Information supplied below:

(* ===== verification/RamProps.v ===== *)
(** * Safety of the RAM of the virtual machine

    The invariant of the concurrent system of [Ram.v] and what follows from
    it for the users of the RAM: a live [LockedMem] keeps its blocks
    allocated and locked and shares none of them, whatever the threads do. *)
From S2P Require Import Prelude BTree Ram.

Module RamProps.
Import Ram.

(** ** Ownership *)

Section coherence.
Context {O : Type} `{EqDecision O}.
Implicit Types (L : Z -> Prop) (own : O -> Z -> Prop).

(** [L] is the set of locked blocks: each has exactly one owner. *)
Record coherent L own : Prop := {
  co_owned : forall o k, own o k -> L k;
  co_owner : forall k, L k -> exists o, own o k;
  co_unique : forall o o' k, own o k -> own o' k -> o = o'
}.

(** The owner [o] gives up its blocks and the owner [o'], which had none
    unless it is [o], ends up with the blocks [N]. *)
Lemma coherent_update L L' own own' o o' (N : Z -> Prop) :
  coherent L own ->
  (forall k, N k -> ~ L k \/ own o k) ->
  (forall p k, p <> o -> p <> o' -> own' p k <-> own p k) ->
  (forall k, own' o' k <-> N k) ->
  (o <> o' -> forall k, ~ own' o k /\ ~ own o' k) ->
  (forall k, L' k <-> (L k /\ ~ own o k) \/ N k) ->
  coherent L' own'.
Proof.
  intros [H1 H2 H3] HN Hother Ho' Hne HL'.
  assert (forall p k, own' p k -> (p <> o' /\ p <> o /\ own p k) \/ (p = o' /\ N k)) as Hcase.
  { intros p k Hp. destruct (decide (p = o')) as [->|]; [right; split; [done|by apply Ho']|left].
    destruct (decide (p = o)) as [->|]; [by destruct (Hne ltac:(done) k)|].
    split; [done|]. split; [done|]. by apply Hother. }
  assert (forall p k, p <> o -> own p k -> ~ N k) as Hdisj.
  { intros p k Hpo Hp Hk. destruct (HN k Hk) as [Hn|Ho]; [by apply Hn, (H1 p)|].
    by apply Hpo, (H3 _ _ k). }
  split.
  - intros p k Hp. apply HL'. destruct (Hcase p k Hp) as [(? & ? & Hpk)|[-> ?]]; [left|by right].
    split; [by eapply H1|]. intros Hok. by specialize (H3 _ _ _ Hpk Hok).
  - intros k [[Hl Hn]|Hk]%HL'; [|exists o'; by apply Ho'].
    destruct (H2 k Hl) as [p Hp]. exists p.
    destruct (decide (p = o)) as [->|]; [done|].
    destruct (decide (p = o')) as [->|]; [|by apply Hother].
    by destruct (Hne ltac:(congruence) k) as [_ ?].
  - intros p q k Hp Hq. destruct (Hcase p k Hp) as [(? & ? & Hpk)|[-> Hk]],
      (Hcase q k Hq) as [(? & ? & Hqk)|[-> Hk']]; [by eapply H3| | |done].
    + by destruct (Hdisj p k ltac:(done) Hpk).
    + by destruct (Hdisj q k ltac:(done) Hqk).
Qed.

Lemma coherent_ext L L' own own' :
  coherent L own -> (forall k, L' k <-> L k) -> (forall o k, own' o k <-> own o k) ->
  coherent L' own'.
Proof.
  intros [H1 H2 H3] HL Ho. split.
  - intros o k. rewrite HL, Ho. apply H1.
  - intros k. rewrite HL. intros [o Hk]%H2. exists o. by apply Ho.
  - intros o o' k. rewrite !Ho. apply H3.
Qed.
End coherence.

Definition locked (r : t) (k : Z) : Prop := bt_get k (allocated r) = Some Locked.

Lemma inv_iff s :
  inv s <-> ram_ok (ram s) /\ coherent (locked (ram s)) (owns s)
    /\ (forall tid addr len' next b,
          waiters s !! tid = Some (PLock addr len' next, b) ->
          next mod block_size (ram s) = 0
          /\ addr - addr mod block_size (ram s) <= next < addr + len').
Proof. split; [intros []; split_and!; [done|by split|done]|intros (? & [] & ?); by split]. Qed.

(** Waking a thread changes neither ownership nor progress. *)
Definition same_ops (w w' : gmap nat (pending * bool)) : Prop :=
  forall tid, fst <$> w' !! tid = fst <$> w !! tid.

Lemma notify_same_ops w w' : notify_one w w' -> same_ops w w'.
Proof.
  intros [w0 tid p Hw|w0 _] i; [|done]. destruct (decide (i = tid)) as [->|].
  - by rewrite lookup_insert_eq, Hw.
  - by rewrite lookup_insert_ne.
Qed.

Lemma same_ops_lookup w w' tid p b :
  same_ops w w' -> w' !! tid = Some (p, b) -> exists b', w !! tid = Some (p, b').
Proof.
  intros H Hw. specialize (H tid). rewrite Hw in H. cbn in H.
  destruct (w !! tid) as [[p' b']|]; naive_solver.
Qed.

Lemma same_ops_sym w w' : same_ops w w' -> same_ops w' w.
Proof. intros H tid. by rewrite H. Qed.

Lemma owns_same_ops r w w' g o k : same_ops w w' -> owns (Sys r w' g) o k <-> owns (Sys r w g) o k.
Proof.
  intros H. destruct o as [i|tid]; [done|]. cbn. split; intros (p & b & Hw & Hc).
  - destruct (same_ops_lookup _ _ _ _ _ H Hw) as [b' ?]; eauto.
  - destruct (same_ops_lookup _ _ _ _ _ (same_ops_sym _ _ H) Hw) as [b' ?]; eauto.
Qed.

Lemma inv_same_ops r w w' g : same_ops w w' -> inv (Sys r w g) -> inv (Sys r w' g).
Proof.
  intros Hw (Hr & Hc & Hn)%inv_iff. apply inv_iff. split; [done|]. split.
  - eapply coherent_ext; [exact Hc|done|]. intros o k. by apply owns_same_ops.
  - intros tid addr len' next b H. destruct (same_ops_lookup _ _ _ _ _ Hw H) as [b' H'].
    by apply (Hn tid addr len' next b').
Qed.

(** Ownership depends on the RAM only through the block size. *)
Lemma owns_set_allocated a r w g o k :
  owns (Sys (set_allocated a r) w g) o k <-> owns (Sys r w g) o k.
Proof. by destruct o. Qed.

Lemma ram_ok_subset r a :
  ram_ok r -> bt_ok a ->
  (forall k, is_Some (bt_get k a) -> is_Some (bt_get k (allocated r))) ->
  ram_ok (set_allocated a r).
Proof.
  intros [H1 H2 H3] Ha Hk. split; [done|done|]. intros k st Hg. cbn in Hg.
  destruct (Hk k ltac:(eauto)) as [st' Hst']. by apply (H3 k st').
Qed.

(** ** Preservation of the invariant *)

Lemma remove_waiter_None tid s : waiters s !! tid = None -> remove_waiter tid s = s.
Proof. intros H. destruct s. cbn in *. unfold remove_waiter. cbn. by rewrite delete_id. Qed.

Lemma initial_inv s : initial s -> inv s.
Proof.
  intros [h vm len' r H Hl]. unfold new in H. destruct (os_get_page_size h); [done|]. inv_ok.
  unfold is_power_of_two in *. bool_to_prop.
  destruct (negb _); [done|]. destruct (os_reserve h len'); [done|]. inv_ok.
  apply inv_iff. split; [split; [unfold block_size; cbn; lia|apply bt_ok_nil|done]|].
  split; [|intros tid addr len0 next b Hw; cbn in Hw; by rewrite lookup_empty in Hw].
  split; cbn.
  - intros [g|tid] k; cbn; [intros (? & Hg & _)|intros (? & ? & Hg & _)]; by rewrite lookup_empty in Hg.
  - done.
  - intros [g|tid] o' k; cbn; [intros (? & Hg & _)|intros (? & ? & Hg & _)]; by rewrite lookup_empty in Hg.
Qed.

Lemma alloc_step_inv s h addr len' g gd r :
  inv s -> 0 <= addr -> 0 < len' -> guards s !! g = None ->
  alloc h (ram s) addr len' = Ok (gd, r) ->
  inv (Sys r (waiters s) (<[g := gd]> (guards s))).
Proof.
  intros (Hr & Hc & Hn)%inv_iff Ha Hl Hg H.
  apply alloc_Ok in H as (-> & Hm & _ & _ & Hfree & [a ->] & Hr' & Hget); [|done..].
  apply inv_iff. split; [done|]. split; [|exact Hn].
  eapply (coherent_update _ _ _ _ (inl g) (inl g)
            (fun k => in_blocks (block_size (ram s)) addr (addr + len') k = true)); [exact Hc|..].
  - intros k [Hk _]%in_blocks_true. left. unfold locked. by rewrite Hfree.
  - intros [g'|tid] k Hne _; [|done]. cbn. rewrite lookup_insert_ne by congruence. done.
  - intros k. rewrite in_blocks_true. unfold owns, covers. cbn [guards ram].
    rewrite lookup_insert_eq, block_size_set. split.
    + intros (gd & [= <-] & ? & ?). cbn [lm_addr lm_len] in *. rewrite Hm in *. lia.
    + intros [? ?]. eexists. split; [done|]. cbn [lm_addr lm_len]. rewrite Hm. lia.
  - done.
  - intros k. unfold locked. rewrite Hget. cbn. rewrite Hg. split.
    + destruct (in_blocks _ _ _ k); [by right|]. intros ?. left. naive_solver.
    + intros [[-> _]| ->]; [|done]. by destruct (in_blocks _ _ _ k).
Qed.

End of Information supplied.

Gather all lines from the records above in which "waiters" appears.

# [Final answer]
          waiters s !! tid = Some (PLock addr len' next, b) ->
Lemma remove_waiter_None tid s : waiters s !! tid = None -> remove_waiter tid s = s.
  inv (Sys r (waiters s) (<[g := gd]> (guards s))).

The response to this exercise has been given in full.